- TASK DETAILS: Could you print exactly the lines of the listing below, starting at the line that has "rewrite forallb_forall. intros" and ending at the line that has "(** [strings.HasPrefix(s, p)]. *)", and only those lines?

- INPUT FOR THIS TASK:
(* ===== verification/GoStrings.v ===== *)
(** * Go strings

    The functions of Go's [strings] package the program calls.  A Go string is a
    sequence of bytes, here a [string] of 8-bit [ascii] characters.  Every
    separator the program splits at is a single byte, so [Split], [SplitN] and
    [Cut] take the separator as an [ascii].  Each function comes with the lemma
    that states what it computes in terms of concatenation. *)

From S2P Require Import Prelude.
From Stdlib Require Import Ascii.
From Stdlib Require String.

Abbreviation explode := String.list_ascii_of_string.
Abbreviation implode := String.string_of_list_ascii.

(** ** Concatenation and conversion to lists *)

Lemma app_nil_l_str s : "" +:+ s = s.
Proof. done. Qed.

Lemma app_cons_str c s t : String c s +:+ t = String c (s +:+ t).
Proof. done. Qed.

Lemma app_nil_r_str s : s +:+ "" = s.
Proof. induction s as [|c s IH]; [done|]. by rewrite app_cons_str, IH. Qed.

Lemma app_assoc_str s t u : (s +:+ t) +:+ u = s +:+ t +:+ u.
Proof. induction s as [|c s IH]; [done|]. by rewrite !app_cons_str, IH. Qed.

Lemma app_inj_l_str s t u : s +:+ t = s +:+ u → t = u.
Proof. induction s as [|c s IH]; [done|]. rewrite !app_cons_str. intros [= H]. auto. Qed.

Lemma explode_app s t : explode (s +:+ t) = explode s ++ explode t.
Proof. induction s as [|c s IH]; [done|]. rewrite app_cons_str. simpl. by rewrite IH. Qed.

Lemma implode_explode s : implode (explode s) = s.
Proof. apply String.string_of_list_ascii_of_string. Qed.

Lemma explode_implode l : explode (implode l) = l.
Proof. apply String.list_ascii_of_string_of_list_ascii. Qed.

Lemma implode_app l k : implode (l ++ k) = implode l +:+ implode k.
Proof. induction l as [|c l IH]; [done|]. simpl. by rewrite IH, app_cons_str. Qed.

Lemma explode_inj s t : explode s = explode t → s = t.
Proof. intros H. by rewrite <-(implode_explode s), H, implode_explode. Qed.

Lemma length_explode s : length (explode s) = String.length s.
Proof. induction s; simpl; auto. Qed.

Lemma length_implode l : String.length (implode l) = length l.
Proof. by rewrite <-length_explode, explode_implode. Qed.

Lemma length_app_str s t : String.length (s +:+ t) = String.length s + String.length t.
Proof. by rewrite <-!length_explode, explode_app, length_app. Qed.

(** The bytes of a string, as a set-like predicate. *)
Definition byte_in (c : ascii) (s : string) : Prop := c ∈ explode s.

#[export] Instance byte_in_dec c s : Decision (byte_in c s).
Proof. unfold byte_in. apply _. Defined.

Lemma byte_in_app c s t : byte_in c (s +:+ t) ↔ byte_in c s ∨ byte_in c t.
Proof. unfold byte_in. rewrite explode_app. set_solver. Qed.

Lemma byte_in_cons c d s : byte_in c (String d s) ↔ c = d ∨ byte_in c s.
Proof. unfold byte_in. simpl. set_solver. Qed.

Lemma byte_in_nil c : ¬ byte_in c "".
Proof. unfold byte_in. simpl. set_solver. Qed.

Create Rewrite HintDb gostr.
#[export] Hint Rewrite app_nil_l_str app_cons_str app_nil_r_str app_assoc_str explode_app
  implode_explode explode_implode length_explode length_implode length_app_str : gostr.

(** A property of single bytes is checked on all 256 of them. *)
Lemma ascii_forall (P : ascii → bool) :
  forallb P (ascii_of_nat <$> seq 0 256) = true → ∀ c, P c = true.
Proof.
  rewrite forallb_forall. intros H c. apply H, list_elem_of_In, list_elem_of_fmap.
  exists (nat_of_ascii c). rewrite ascii_nat_embedding, elem_of_seq.
  pose proof (nat_ascii_bounded c). split; [done|lia].
Qed.

Ltac all_bytes c :=
  revert c; apply ascii_forall; vm_compute; reflexivity.

(** ** Prefixes and suffixes *)

(** [strings.HasPrefix(s, p)]. *)
Fixpoint HasPrefix (s p : string) : bool :=
  match p, s with
  | EmptyString, _ => true
  | String a p', String b s' => bool_decide (a = b) && HasPrefix s' p'
  | _, EmptyString => false
  end.

(** [strings.TrimPrefix(s, p)]. *)
Fixpoint drop_str (n : nat) (s : string) : string :=
  match n, s with
  | S n', String _ s' => drop_str n' s'
  | _, _ => s
  end.

Definition TrimPrefix (s p : string) : string :=
  if HasPrefix s p then drop_str (String.length p) s else s.

(** [strings.HasSuffix(s, p)]. *)
Fixpoint HasSuffix (s p : string) : bool :=
  bool_decide (s = p) ||
  match s with EmptyString => false | String _ s' => HasSuffix s' p end.

(** [strings.TrimSuffix(s, p)]. *)
Fixpoint TrimSuffix (s p : string) : string :=
  if decide (s = p) then "" else
  match s with EmptyString => "" | String c s' => String c (TrimSuffix s' p) end.

(** [strings.Contains(s, sub)]. *)
Fixpoint Contains (s sub : string) : bool :=
  HasPrefix s sub ||
  match s with EmptyString => false | String _ s' => Contains s' sub end.

Lemma HasPrefix_nil s : HasPrefix s "" = true.
Proof. by destruct s. Qed.

Lemma HasPrefix_spec s p : HasPrefix s p = true ↔ ∃ t, s = p +:+ t.
Proof.
  revert s. induction p as [|a p IH]; intros s; simpl.
  - destruct s; naive_solver.
  - destruct s as [|b s]; simpl.
    + split; [done|]. intros [t Ht]. by rewrite app_cons_str in Ht.
    + rewrite andb_true_iff, bool_decide_eq_true, IH. split.
      * intros [-> [t ->]]. exists t. by rewrite app_cons_str.
      * intros [t Ht]. rewrite app_cons_str in Ht. simplify_eq. eauto.
Qed.

Lemma drop_str_app p t : drop_str (String.length p) (p +:+ t) = t.
Proof. induction p as [|a p IH]; [by destruct t|]. by rewrite app_cons_str. Qed.

Lemma TrimPrefix_app p t : TrimPrefix (p +:+ t) p = t.
Proof.
  unfold TrimPrefix. assert (HasPrefix (p +:+ t) p = true) as ->
    by (apply HasPrefix_spec; eauto).
  apply drop_str_app.
Qed.

Lemma TrimPrefix_spec s p :
  (HasPrefix s p = true ∧ s = p +:+ TrimPrefix s p) ∨
  (HasPrefix s p = false ∧ TrimPrefix s p = s).
Proof.
  unfold TrimPrefix. destruct (HasPrefix s p) eqn:H; [left|by right].
  apply HasPrefix_spec in H as [t ->]. by rewrite drop_str_app.
Qed.

Lemma app_eq_nil_str s t : s +:+ t = "" → s = "" ∧ t = "".
Proof. destruct s; [by rewrite app_nil_l_str|by rewrite app_cons_str]. Qed.

Lemma HasSuffix_spec s p : HasSuffix s p = true ↔ ∃ t, s = t +:+ p.
Proof.
  induction s as [|c s IH]; simpl; rewrite orb_true_iff, bool_decide_eq_true.
  - split.
    + intros [<-|?]; [by exists ""|done].
    + intros [t Ht]. symmetry in Ht. apply app_eq_nil_str in Ht as [-> ->]. by left.
  - rewrite IH. split.
    + intros [<-|[t ->]]; [by exists ""|]. exists (String c t). by rewrite app_cons_str.
    + intros [[|d t] Ht]; [by left|]. rewrite app_cons_str in Ht. simplify_eq. eauto.
Qed.

Lemma TrimSuffix_spec s p :
  (HasSuffix s p = true ∧ s = TrimSuffix s p +:+ p) ∨
  (HasSuffix s p = false ∧ TrimSuffix s p = s).
Proof.
  induction s as [|c s IH]; simpl.
  - case_decide as E; [left|right]; simpl; [by subst p|].
    by rewrite bool_decide_eq_false_2.
  - case_decide as E; [left|]; simpl.
    + by rewrite bool_decide_eq_true_2, app_nil_l_str.
    + rewrite bool_decide_eq_false_2 by done. simpl.
      destruct IH as [[? Hs]|[? Hs]]; [left|right]; split; [done| |done|].
      * rewrite app_cons_str. by rewrite <-Hs.
      * by rewrite Hs.
Qed.

Lemma TrimSuffix_app t p : TrimSuffix (t +:+ p) p = t.
Proof.
  destruct (TrimSuffix_spec (t +:+ p) p) as [[_ H]|[H _]].
  - assert (explode t ++ explode p = explode (TrimSuffix (t +:+ p) p) ++ explode p) as E
      by (by rewrite <-!explode_app, <-H).
    apply app_inv_tail in E. by apply explode_inj.
  - assert (HasSuffix (t +:+ p) p = true) by (apply HasSuffix_spec; eauto). congruence.
Qed.

Lemma Contains_spec s sub : Contains s sub = true ↔ ∃ a b, s = a +:+ sub +:+ b.
Proof.
  induction s as [|c s IH]; cbn [Contains]; rewrite orb_true_iff, HasPrefix_spec.
  - split.
    + intros [[t ->]|?]; [by exists "", t|done].
    + intros (a & b & H). symmetry in H. apply app_eq_nil_str in H as [-> H]. eauto.
  - rewrite IH. split.
    + intros [[t ->]|(a & b & ->)]; [by exists "", t|].
      exists (String c a), b. by rewrite !app_cons_str.
    + intros ([|d a] & b & H); [left; eauto|right].
      rewrite app_cons_str in H. simplify_eq. eauto.
Qed.

Lemma Contains_byte s c : Contains s (String c "") = true ↔ byte_in c s.
Proof.
  rewrite Contains_spec. split.
  - intros (a & b & ->). rewrite byte_in_app, byte_in_app, byte_in_cons. auto.
  - unfold byte_in. intros (a & b & H)%list_elem_of_split. exists (implode a), (implode b).
    by rewrite <-(implode_explode s), H, implode_app, app_cons_str.
Qed.

(** ** Cutting and splitting *)

(** [strings.Cut(s, sep)]: the text before and after the first separator. *)
Fixpoint Cut (s : string) (sep : ascii) : option (string * string) :=
  match s with
  | EmptyString => None
  | String c s' =>
      if decide (c = sep) then Some ("", s')
      else match Cut s' sep with
           | Some (a, b) => Some (String c a, b)
           | None => None
           end
  end.

(** [strings.Split(s, sep)]. *)
Fixpoint Split (s : string) (sep : ascii) : list string :=
  match s with
  | EmptyString => [""]
  | String c s' =>
      if decide (c = sep) then "" :: Split s' sep
      else match Split s' sep with
           | w :: ws => String c w :: ws
           | [] => [String c ""]
           end
  end.

(** [strings.SplitN(s, sep, 2)]. *)
Definition SplitN2 (s : string) (sep : ascii) : list string :=
  match Cut s sep with
  | Some (a, b) => [a; b]
  | None => [s]
  end.

(** [strings.Join(l, sep)], the inverse of [Split]. *)
Fixpoint Join (l : list string) (sep : ascii) : string :=
  match l with
  | [] => ""
  | [w] => w
  | w :: ws => w +:+ String sep (Join ws sep)
  end.

Lemma Cut_Some s sep a b :
  Cut s sep = Some (a, b) ↔ s = a +:+ String sep b ∧ ¬ byte_in sep a.
Proof.
  revert a b. induction s as [|c s IH]; intros a b; simpl.
  - split; [done|]. intros [H _]. symmetry in H. by apply app_eq_nil_str in H as [_ H].
  - case_decide as E.
    + split.
      * intros [= <- <-]. split; [by subst|apply byte_in_nil].
      * intros [H Hn]. destruct a as [|d a]; [rewrite app_nil_l_str in H; by simplify_eq|].
        rewrite app_cons_str in H. simplify_eq. rewrite byte_in_cons in Hn. naive_solver.
    + split.
      * destruct (Cut s sep) as [[a' b']|]; [|done]. intros [= <- <-].
        destruct (IH a' b') as [[-> Hn] _]; [done|].
        rewrite app_cons_str, byte_in_cons. naive_solver.
      * intros [H Hn]. destruct a as [|d a]; [rewrite app_nil_l_str in H; by simplify_eq|].
        rewrite app_cons_str in H. injection H as -> H. rewrite byte_in_cons in Hn.
        destruct (IH a b) as [_ ->]; naive_solver.
Qed.

Lemma app_sep_inj sep a b a' b' :
  ¬ byte_in sep a → ¬ byte_in sep a' →
  a +:+ String sep b = a' +:+ String sep b' → a = a' ∧ b = b'.
Proof.
  intros Ha Ha' H. assert (Some (a, b) = Some (a', b')) as [= -> ->]; [|done].
  rewrite <-(proj2 (Cut_Some (a +:+ String sep b) sep a b)) by done.
  rewrite H. by apply Cut_Some.
Qed.

Lemma Cut_None s sep : Cut s sep = None ↔ ¬ byte_in sep s.
Proof.
  induction s as [|c s IH]; simpl.
  - split; [intros _; apply byte_in_nil|done].
  - rewrite byte_in_cons. case_decide as E; [naive_solver|].
    destruct (Cut s sep) as [[]|]; naive_solver.
Qed.

(** What precedes the separator keeps a prefix without it. *)
Lemma Cut_head_app p q sep :
  ¬ byte_in sep p →
  match Cut (p +:+ q) sep with Some (a, _) => a | None => p +:+ q end =
  p +:+ match Cut q sep with Some (a, _) => a | None => q end.
Proof.
  induction p as [|c p IH]; [done|]. rewrite byte_in_cons, !app_cons_str. intros Hn. simpl.
  rewrite decide_False by naive_solver. rewrite <-IH by naive_solver.
  by destruct (Cut (p +:+ q) sep) as [[]|].
Qed.

Lemma Split_not_nil s sep : Split s sep ≠ [].
Proof. destruct s; simpl; [done|]. case_decide; [done|]. by destruct (Split s sep). Qed.

Lemma Join_cons w ws sep :
  ws ≠ [] → Join (w :: ws) sep = w +:+ String sep (Join ws sep).
Proof. by destruct ws. Qed.

(** Splitting and joining at the same separator is the identity. *)
Lemma Join_Split s sep : Join (Split s sep) sep = s.
Proof.
  induction s as [|c s IH]; [done|]. simpl. pose proof (Split_not_nil s sep) as Hne.
  case_decide as E.
  - by rewrite Join_cons, IH, E.
  - destruct (Split s sep) as [|w [|w' ws]]; [done| |].
    + simpl in *. by rewrite <-IH.
    + rewrite Join_cons in IH |- * by done. by rewrite app_cons_str, IH.
Qed.

Lemma Split_no_sep s sep : Forall (λ w, ¬ byte_in sep w) (Split s sep).
Proof.
  induction s as [|c s IH]; simpl.
  - constructor; [apply byte_in_nil|constructor].
  - case_decide as E; [constructor; [apply byte_in_nil|done]|].
    destruct (Split s sep) as [|w ws].
    + constructor; [|constructor]. rewrite byte_in_cons. intros [<-|H]; [done|by apply byte_in_nil in H].
    + apply Forall_cons in IH as [Hw Hws]. constructor; [|done].
      rewrite byte_in_cons. intros [?|?]; [by subst|done].
Qed.

(** A string without the separator is its only piece; a separator ends a piece. *)
Lemma Split_single s sep : ¬ byte_in sep s → Split s sep = [s].
Proof.
  induction s as [|c s IH]; simpl; [done|]. rewrite byte_in_cons. intros H.
  rewrite decide_False by naive_solver. by rewrite IH by naive_solver.
Qed.

Lemma Split_app a b sep :
  ¬ byte_in sep a → Split (a +:+ String sep b) sep = a :: Split b sep.
Proof.
  induction a as [|c a IH]; intros H.
  - rewrite app_nil_l_str. simpl. by rewrite decide_True.
  - rewrite app_cons_str. rewrite byte_in_cons in H. simpl.
    rewrite decide_False by naive_solver. by rewrite IH by naive_solver.
Qed.

Lemma Split_Join l sep :
  l ≠ [] → Forall (λ w, ¬ byte_in sep w) l → Split (Join l sep) sep = l.
Proof.
  intros Hne Hl. induction Hl as [|w ws Hw Hws IH]; [done|].
  destruct ws as [|w' ws]; [by apply Split_single|].
  rewrite Join_cons, Split_app by done. by rewrite IH.
Qed.

Lemma SplitN2_pair s sep a b :
  SplitN2 s sep = [a; b] ↔ s = a +:+ String sep b ∧ ¬ byte_in sep a.
Proof.
  rewrite <-Cut_Some. unfold SplitN2.
  destruct (Cut s sep) as [[a' b']|]; naive_solver.
Qed.

(** ** Replacing *)

(** [strings.ReplaceAll(s, old, new)] for a non-empty [old]: the occurrences are
    replaced from left to right without overlapping; [skip] counts the bytes of
    an occurrence still to drop. *)
Fixpoint replace_from (old new : string) (skip : nat) (s : string) : string :=
  match s with
  | EmptyString => ""
  | String c s' =>
      match skip with
      | S k => replace_from old new k s'
      | 0 =>
          if HasPrefix s old
          then new +:+ replace_from old new (pred (String.length old)) s'
          else String c (replace_from old new 0 s')
      end
  end.

Definition ReplaceAll (s old new : string) : string := replace_from old new 0 s.

(** Replacing one byte by one byte maps over the string. *)
Lemma ReplaceAll_byte s c d :
  explode (ReplaceAll s (String c "") (String d "")) =
  (λ x, if decide (x = c) then d else x) <$> explode s.
Proof.
  unfold ReplaceAll. induction s as [|x s IH]; [done|]. simpl.
  rewrite HasPrefix_nil, andb_true_r. case_decide as E.
  - rewrite bool_decide_eq_true_2 by done. rewrite app_cons_str. simpl.
    rewrite app_nil_l_str. by rewrite IH.
  - rewrite bool_decide_eq_false_2 by naive_solver. simpl. by rewrite IH.
Qed.

(** [s[:n]] on a string at least [n] bytes long, [s] otherwise (the callers
    check the length first). *)
Definition take_str (n : nat) (s : string) : string := implode (take n (explode s)).

Lemma explode_take_str n s : explode (take_str n s) = take n (explode s).
Proof. apply explode_implode. Qed.

(** [strings.ToLower] on ASCII text. *)
Definition lower_byte (c : ascii) : ascii :=
  let n := nat_of_ascii c in
  if bool_decide (65 ≤ n ∧ n ≤ 90) then ascii_of_nat (n + 32) else c.

Definition ToLower (s : string) : string := implode (lower_byte <$> explode s).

- OUTPUT BELOW:
  rewrite forallb_forall. intros H c. apply H, list_elem_of_In, list_elem_of_fmap.
  exists (nat_of_ascii c). rewrite ascii_nat_embedding, elem_of_seq.
  pose proof (nat_ascii_bounded c). split; [done|lia].
Qed.

Ltac all_bytes c :=
  revert c; apply ascii_forall; vm_compute; reflexivity.

(** ** Prefixes and suffixes *)

(** [strings.HasPrefix(s, p)]. *)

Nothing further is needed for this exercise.